§ Exercise objective
Please repeat, from the entries that follow, the lines from the one containing "then piece :: split_from" through the one containing "(** [/[^a-z0-9]/g] *)" exactly, adding nothing.

§ Extracted data
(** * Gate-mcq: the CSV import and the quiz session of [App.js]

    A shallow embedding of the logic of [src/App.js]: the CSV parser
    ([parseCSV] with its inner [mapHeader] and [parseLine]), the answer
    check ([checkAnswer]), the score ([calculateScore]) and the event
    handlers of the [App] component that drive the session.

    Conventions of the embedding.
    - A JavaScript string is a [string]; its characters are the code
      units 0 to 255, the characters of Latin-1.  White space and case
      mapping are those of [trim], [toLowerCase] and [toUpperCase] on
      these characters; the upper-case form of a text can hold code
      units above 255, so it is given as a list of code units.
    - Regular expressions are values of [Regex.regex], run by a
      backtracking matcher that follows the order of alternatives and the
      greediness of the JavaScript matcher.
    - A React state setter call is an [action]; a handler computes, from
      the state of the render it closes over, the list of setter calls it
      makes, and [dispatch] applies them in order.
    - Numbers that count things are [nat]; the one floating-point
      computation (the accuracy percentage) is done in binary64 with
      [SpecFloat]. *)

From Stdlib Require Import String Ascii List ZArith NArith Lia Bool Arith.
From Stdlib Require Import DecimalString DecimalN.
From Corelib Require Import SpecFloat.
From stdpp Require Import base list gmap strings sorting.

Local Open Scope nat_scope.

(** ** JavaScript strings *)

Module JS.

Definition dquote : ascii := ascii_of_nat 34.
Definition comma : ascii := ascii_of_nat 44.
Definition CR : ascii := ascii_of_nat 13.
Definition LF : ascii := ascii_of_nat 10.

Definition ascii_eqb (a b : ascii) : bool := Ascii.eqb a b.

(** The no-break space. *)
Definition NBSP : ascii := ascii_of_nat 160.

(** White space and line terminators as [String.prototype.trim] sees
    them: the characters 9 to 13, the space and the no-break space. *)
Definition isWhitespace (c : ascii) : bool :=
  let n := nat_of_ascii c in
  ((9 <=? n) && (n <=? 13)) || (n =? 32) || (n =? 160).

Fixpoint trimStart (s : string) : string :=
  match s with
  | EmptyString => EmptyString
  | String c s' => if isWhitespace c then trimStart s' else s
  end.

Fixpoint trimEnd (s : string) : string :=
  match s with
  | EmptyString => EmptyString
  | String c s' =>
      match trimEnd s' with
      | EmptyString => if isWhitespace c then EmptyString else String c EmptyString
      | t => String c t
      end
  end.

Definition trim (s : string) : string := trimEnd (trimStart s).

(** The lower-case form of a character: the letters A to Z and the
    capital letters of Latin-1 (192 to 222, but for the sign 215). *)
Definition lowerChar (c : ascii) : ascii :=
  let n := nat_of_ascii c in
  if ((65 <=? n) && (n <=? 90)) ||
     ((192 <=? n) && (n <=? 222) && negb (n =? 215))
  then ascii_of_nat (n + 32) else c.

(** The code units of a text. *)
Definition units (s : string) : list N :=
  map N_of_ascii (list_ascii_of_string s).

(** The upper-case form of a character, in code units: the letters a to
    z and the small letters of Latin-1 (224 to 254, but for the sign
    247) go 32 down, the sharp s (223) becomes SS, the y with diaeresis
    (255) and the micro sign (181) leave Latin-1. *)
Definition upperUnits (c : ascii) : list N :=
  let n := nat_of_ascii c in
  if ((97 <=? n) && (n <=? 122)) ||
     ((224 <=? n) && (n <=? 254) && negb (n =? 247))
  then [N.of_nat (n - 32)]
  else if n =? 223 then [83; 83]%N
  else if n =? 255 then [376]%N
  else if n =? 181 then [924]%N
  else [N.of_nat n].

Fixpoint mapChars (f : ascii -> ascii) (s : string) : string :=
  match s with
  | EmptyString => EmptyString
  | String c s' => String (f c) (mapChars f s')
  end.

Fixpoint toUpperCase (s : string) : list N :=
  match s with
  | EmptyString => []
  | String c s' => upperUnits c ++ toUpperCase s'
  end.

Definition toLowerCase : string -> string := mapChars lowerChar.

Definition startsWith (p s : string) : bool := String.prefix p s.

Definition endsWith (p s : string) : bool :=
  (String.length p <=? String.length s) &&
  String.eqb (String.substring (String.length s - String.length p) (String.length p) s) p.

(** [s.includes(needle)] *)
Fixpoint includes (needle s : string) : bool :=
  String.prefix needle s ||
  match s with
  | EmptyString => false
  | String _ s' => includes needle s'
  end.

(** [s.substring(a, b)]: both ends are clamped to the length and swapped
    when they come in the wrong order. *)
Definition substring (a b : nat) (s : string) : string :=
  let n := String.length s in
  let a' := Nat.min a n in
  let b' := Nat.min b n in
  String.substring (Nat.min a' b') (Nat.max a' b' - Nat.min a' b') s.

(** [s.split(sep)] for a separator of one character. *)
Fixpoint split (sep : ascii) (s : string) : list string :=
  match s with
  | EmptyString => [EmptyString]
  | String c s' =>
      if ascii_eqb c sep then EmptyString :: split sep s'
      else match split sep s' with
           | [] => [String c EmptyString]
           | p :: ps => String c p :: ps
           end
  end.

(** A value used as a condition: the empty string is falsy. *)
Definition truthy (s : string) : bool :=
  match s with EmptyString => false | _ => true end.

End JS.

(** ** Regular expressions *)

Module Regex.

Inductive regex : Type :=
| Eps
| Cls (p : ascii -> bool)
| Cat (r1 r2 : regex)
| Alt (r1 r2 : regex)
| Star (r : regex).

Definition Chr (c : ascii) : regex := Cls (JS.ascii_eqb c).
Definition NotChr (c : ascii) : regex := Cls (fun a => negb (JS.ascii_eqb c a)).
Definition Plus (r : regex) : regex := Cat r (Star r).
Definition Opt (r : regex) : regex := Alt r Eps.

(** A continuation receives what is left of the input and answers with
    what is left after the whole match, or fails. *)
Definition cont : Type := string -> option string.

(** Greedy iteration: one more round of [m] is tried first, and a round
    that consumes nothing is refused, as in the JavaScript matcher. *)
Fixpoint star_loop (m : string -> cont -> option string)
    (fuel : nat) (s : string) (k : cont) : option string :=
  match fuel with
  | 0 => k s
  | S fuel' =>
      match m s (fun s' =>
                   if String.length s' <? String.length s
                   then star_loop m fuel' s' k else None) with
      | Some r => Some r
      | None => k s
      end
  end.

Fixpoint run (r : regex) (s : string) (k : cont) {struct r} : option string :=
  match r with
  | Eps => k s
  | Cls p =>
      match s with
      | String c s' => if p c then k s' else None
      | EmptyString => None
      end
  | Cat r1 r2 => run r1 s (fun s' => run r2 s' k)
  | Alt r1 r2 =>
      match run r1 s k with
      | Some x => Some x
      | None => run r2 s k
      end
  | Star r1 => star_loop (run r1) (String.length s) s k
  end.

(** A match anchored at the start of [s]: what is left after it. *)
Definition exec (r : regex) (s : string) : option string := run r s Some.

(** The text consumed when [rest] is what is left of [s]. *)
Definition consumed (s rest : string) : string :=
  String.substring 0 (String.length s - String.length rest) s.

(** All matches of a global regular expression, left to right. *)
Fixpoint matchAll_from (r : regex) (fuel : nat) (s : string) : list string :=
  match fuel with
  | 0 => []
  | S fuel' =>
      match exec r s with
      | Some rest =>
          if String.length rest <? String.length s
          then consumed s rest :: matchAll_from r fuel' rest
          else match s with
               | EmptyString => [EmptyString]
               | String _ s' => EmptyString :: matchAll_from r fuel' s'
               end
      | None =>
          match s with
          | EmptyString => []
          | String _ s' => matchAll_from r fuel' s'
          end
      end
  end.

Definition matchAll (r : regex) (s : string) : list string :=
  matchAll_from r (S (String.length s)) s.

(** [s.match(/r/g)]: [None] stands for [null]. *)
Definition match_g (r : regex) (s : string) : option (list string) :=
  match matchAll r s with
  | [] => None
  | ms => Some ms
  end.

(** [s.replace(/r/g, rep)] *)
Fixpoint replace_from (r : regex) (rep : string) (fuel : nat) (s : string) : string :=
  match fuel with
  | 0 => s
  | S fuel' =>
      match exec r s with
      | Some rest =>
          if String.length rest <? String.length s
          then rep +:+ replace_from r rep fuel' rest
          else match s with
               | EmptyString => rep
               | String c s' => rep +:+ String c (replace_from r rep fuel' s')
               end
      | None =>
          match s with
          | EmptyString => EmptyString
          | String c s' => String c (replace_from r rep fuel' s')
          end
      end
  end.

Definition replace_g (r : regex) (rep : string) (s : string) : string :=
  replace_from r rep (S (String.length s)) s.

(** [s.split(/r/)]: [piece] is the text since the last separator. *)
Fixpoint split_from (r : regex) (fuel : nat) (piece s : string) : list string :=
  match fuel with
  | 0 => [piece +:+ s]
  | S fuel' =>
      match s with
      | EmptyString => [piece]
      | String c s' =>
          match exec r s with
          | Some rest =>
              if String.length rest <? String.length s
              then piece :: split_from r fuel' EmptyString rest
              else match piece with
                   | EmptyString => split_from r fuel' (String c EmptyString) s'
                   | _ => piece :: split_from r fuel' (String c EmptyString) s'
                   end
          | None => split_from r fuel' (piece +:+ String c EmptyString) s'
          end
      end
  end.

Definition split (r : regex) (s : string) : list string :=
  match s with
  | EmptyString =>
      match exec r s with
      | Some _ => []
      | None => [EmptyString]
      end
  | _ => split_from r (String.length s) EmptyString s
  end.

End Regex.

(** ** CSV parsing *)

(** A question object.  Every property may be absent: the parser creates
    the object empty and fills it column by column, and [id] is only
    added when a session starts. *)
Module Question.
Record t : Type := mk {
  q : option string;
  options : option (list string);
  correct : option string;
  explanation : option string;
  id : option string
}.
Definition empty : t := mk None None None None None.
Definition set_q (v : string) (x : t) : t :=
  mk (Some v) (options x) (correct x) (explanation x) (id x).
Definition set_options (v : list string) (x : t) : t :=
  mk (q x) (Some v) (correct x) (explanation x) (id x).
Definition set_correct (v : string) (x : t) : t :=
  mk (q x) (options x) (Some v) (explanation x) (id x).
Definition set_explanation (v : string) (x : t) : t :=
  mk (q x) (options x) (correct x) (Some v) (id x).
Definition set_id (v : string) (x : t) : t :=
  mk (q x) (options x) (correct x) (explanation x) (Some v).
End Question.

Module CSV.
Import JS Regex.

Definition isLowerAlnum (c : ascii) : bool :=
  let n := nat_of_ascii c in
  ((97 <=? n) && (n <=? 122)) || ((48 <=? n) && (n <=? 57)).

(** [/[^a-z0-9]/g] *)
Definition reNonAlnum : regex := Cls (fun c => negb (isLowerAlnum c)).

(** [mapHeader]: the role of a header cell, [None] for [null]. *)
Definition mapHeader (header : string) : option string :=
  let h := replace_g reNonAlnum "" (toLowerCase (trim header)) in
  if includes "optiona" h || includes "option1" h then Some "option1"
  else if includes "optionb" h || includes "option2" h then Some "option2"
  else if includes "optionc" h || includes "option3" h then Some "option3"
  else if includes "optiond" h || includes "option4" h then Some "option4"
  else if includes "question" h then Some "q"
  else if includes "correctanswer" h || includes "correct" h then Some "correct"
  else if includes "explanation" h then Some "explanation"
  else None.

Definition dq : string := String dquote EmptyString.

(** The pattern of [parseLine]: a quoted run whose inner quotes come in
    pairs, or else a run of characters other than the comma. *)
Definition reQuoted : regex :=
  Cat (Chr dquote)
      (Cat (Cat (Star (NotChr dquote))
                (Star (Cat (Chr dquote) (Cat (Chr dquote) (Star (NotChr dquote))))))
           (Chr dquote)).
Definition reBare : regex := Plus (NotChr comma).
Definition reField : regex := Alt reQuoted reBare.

§ Response area
              then piece :: split_from r fuel' EmptyString rest
              else match piece with
                   | EmptyString => split_from r fuel' (String c EmptyString) s'
                   | _ => piece :: split_from r fuel' (String c EmptyString) s'
                   end
          | None => split_from r fuel' (piece +:+ String c EmptyString) s'
          end
      end
  end.

Definition split (r : regex) (s : string) : list string :=
  match s with
  | EmptyString =>
      match exec r s with
      | Some _ => []
      | None => [EmptyString]
      end
  | _ => split_from r (String.length s) EmptyString s
  end.

End Regex.

(** ** CSV parsing *)

(** A question object.  Every property may be absent: the parser creates
    the object empty and fills it column by column, and [id] is only
    added when a session starts. *)
Module Question.
Record t : Type := mk {
  q : option string;
  options : option (list string);
  correct : option string;
  explanation : option string;
  id : option string
}.
Definition empty : t := mk None None None None None.
Definition set_q (v : string) (x : t) : t :=
  mk (Some v) (options x) (correct x) (explanation x) (id x).
Definition set_options (v : list string) (x : t) : t :=
  mk (q x) (Some v) (correct x) (explanation x) (id x).
Definition set_correct (v : string) (x : t) : t :=
  mk (q x) (options x) (Some v) (explanation x) (id x).
Definition set_explanation (v : string) (x : t) : t :=
  mk (q x) (options x) (correct x) (Some v) (id x).
Definition set_id (v : string) (x : t) : t :=
  mk (q x) (options x) (correct x) (explanation x) (Some v).
End Question.

Module CSV.
Import JS Regex.

Definition isLowerAlnum (c : ascii) : bool :=
  let n := nat_of_ascii c in
  ((97 <=? n) && (n <=? 122)) || ((48 <=? n) && (n <=? 57)).

(** [/[^a-z0-9]/g] *)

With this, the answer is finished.